When you bring home your puppy you have to replace everything he has lost. You have to teach and comfort your puppy also to feed and play with him. You need to be a responsible dog owner and understand how important your role is in developing your dog’s character. Yes all dogs come with their own individual character and temperament, but it is your reaction to his actions that moulds the finished product; the  dog that he becomes, whether that be good or bad, really is up to you. Dogs become badly behaved because their owners have either ignored their bad habits or just failed to notice the signals.

 

 

 Give puppy 24 hours to settle in, once you are confident that puppy is happy, you must not think in terms of “ puppy is too young to learn” a  young puppy accept what you want of them without questioning you.
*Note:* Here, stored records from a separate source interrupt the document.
Lemma refresh_supersedes_witness :
  (exists w3,
     @handlers.ValidateToken sample.JWT sample.ctx
       (sample.access_token sample.refresh_later) (sample.after sample.refresh_later)
     = Done (inr (handlers.newClaims "alice" 7
                    (sample.t0 + 5 * time.Second + handlers.TokenTTL sample.ctx)
                    (sample.t0 + 5 * time.Second)))
            w3) /\
  (exists w3,
     @handlers.ValidateToken sample.JWT sample.ctx sample.tok
       (sample.after sample.refresh_later)
     = Done (inl ErrTokenMismatch) w3).
Proof.
  destruct (refresh_supersedes (JWT := sample.JWT)
              sample.ctx sample.tok None
              (sample.at_time (sample.t0 + 5 * time.Second) (sample.after sample.login))
              (sample.reply sample.refresh_later) (sample.after sample.refresh_later)
              (sample.access_token sample.refresh_later) sample.claims0
              (sample.after sample.refresh_later))
    as [Hnew Hold]; try run.
  - faithful_by_running.
  - split; [exact Hnew|].
    apply (Hold ltac:(apply String.eqb_neq; run) sample.exp0); run.
Defined.

(** C4 as stated fails for a refresh within the clock second in which
    the old token was issued: 300 ms after the login, and long before
    the expiry of its token, the refresh route answers 200 with a token
    that is the old string again, so the old token is accepted
    afterwards. *)
Lemma refresh_within_the_second_keeps_the_old_token :
  sample.response sample.login
  = Some (http.StatusOK, gin.TokenResponse sample.tok "bearer") /\
  sample.response sample.refresh_at_once
  = Some (http.StatusOK, gin.TokenResponse sample.tok "bearer") /\
  now (sample.after sample.refresh_at_once) = sample.t0 + 300000000 /\
  exists w3,
    @handlers.ValidateToken sample.JWT sample.ctx sample.tok
                            (sample.after sample.refresh_at_once)
    = Done (inr sample.claims0) w3.
Proof. repeat split; try run. eexists; run. Qed.

(** * More of the code *)

(** ** Configuration *)

Ltac defaulted :=
  repeat (simpl;
          match goal with
          | |- context [String.eqb ?x EmptyString] =>
              destruct (String.eqb_spec x EmptyString); [congruence|]
          | |- context [?x =? 0] => destruct (Z.eqb_spec x 0); [congruence|]
          end).

(** X1.  A configuration that [LoadConfig] returns has a port, a log
    level and a store URL that are not zero or empty; it keeps every
    value that the file sets and the service name as the file has it,
    empty or not; and loading it again gives it back unchanged. *)
Theorem LoadConfig_defaults read path cfg :
  config.LoadConfig read path = inr cfg ->
  exists file,
    read path = Some (Some file) /\
    (config.ServerPort cfg <> 0 /\ config.LogLevel cfg <> EmptyString /\
     config.LocalAPIURL cfg <> EmptyString) /\
    config.ServiceName cfg = config.ServiceName file /\
    (config.ServerPort file <> 0 -> config.ServerPort cfg = config.ServerPort file) /\
    (config.LogLevel file <> EmptyString -> config.LogLevel cfg = config.LogLevel file) /\
    (config.LocalAPIURL file <> EmptyString ->
     config.LocalAPIURL cfg = config.LocalAPIURL file) /\
    config.LoadConfig (fun _ => Some (Some cfg)) path = inr cfg.
Proof.
  unfold config.LoadConfig.
  destruct (read path) as [[file|]|]; try discriminate.
  intros [= <-]. exists file. split; [reflexivity|].
  destruct file as [name port level url]; simpl.
  destruct (Z.eqb_spec port 0) as [->|Hp]; simpl;
    destruct (String.eqb_spec level EmptyString) as [->|Hl]; simpl;
    destruct (String.eqb_spec url EmptyString) as [->|Hu];
    defaulted; simpl; repeat split; intros; try congruence; try discriminate;
    defaulted; reflexivity.
Qed.

Lemma LoadConfig_defaults_witness :
  exists file,
    scenario.files "config.json" = Some (Some file) /\
    (8080 <> 0 /\ "info" <> EmptyString /\ "http://web:8000" <> EmptyString) /\
    "auth" = config.ServiceName file /\
    (config.ServerPort file <> 0 -> 8080 = config.ServerPort file) /\
    (config.LogLevel file <> EmptyString -> "info" = config.LogLevel file) /\
    (config.LocalAPIURL file <> EmptyString ->
     "http://web:8000" = config.LocalAPIURL file) /\
    config.LoadConfig
      (fun _ => Some (Some (config.mkConfig "auth" 8080 "info" "http://web:8000")))
      "config.json"
    = inr (config.mkConfig "auth" 8080 "info" "http://web:8000").
Proof.
  apply (LoadConfig_defaults scenario.files "config.json"
           (config.mkConfig "auth" 8080 "info" "http://web:8000")).
  reflexivity.
Defined.

(** ** Logging *)

Lemma logLevel_of_config cfg l :
  logger.NewColorfulLogger true cfg = Some l ->
  (logger.logLevel l = logger.DEBUG <-> config.LogLevel cfg = "debug") /\
  (logger.logLevel l = logger.WARN <-> config.LogLevel cfg = "warn") /\
  (logger.logLevel l = logger.ERROR <-> config.LogLevel cfg = "error") /\
  (logger.logLevel l = logger.DEBUG \/ logger.logLevel l = logger.INFO \/
   logger.logLevel l = logger.WARN \/ logger.logLevel l = logger.ERROR).
Proof.
  unfold logger.NewColorfulLogger. intros [= <-]. simpl.
  destruct (String.eqb_spec (config.LogLevel cfg) "debug") as [->|];
    [repeat split; intros; try discriminate; auto|].
  destruct (String.eqb_spec (config.LogLevel cfg) "info") as [->|];
    [repeat split; intros; try discriminate; auto|].
  destruct (String.eqb_spec (config.LogLevel cfg) "warn") as [->|];
    [repeat split; intros; try discriminate; auto|].
  destruct (String.eqb_spec (config.LogLevel cfg) "error") as [->|];
    [repeat split; intros; try discriminate; auto 6|].
  repeat split; intros; try discriminate; try contradiction; auto.
Qed.

(** X2.  With the logger made from a configuration, an [Error] line is
    always written; a [Warn] line unless the level is "error"; an
    [Info] line unless it is "warn" or "error"; and a [Debug] line only
    when it is "debug", spelled so.  Any other level string, upper-case
    or empty, behaves as "info".  A line that is written goes to the
    logger of its own name with format and arguments as given. *)
Theorem logger_thresholds (A : Type) cfg l format (v : list A) :
  logger.NewColorfulLogger true cfg = Some l ->
  logger.Error A l format v = Some (logger.errorLogger, format, v) /\
  (logger.Warn A l format v = None <-> config.LogLevel cfg = "error") /\
  (logger.Info A l format v = None <->
   config.LogLevel cfg = "warn" \/ config.LogLevel cfg = "error") /\
  (logger.Debug A l format v = None <-> config.LogLevel cfg <> "debug") /\
  (forall out, logger.Warn A l format v = Some out ->
               out = (logger.warnLogger, format, v)) /\
  (forall out, logger.Info A l format v = Some out ->
               out = (logger.infoLogger, format, v)) /\
  (forall out, logger.Debug A l format v = Some out ->
               out = (logger.debugLogger, format, v)).
Proof.
  intros H. destruct (logLevel_of_config cfg l H) as (Hd & Hw & He & Hall).
  unfold logger.Error, logger.Warn, logger.Info, logger.Debug.
  destruct Hall as [E|[E|[E|E]]]; rewrite E in *; simpl;
    repeat split; intros; try discriminate; try congruence;
    try (exfalso; intuition discriminate); intuition discriminate.
Qed.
You just have to get puppy to understand what you want him to do, or not do, as kindly but firmly as you can, for example; lets say that you wish puppy to learn to sit on a particular mat at your feet, when you are sat down in the evening, Start with a box with a mat in it, put puppy in it. When he tries to climb out, just gently push him down and say “bed”.  It will not take puppy very long to understand that he stays in the box, even to the point that you will be able walk away and he will stay in the box. At this point you can do away with the box and just keep the mat, and when you say “bed” puppy will stay on the mat. This really would not take very much effort on your part, but you will need to “keep your eye on him”, concentrate on reading his body movements, so that you learn to antisipate his next move.

 

 

Ask yourself “ how do you want your puppy to behave when he is fully grown”, if you do not want him jumping on the furniture, do not let him do it “ just because he is a puppy”. If you never let him up on the furniture he will accept it fairly quickly while he is a puppy, but if you decide to stop him jumping up when he is say 6 months old it will take a lot more, effort on your part, to change the habit, because he is older and wiser, and will have a stronger will of his own.

 

 

The Golden Rules;

 

1        Anything you do not want puppy to do when he is fully grown do not let him do it just because he is a puppy!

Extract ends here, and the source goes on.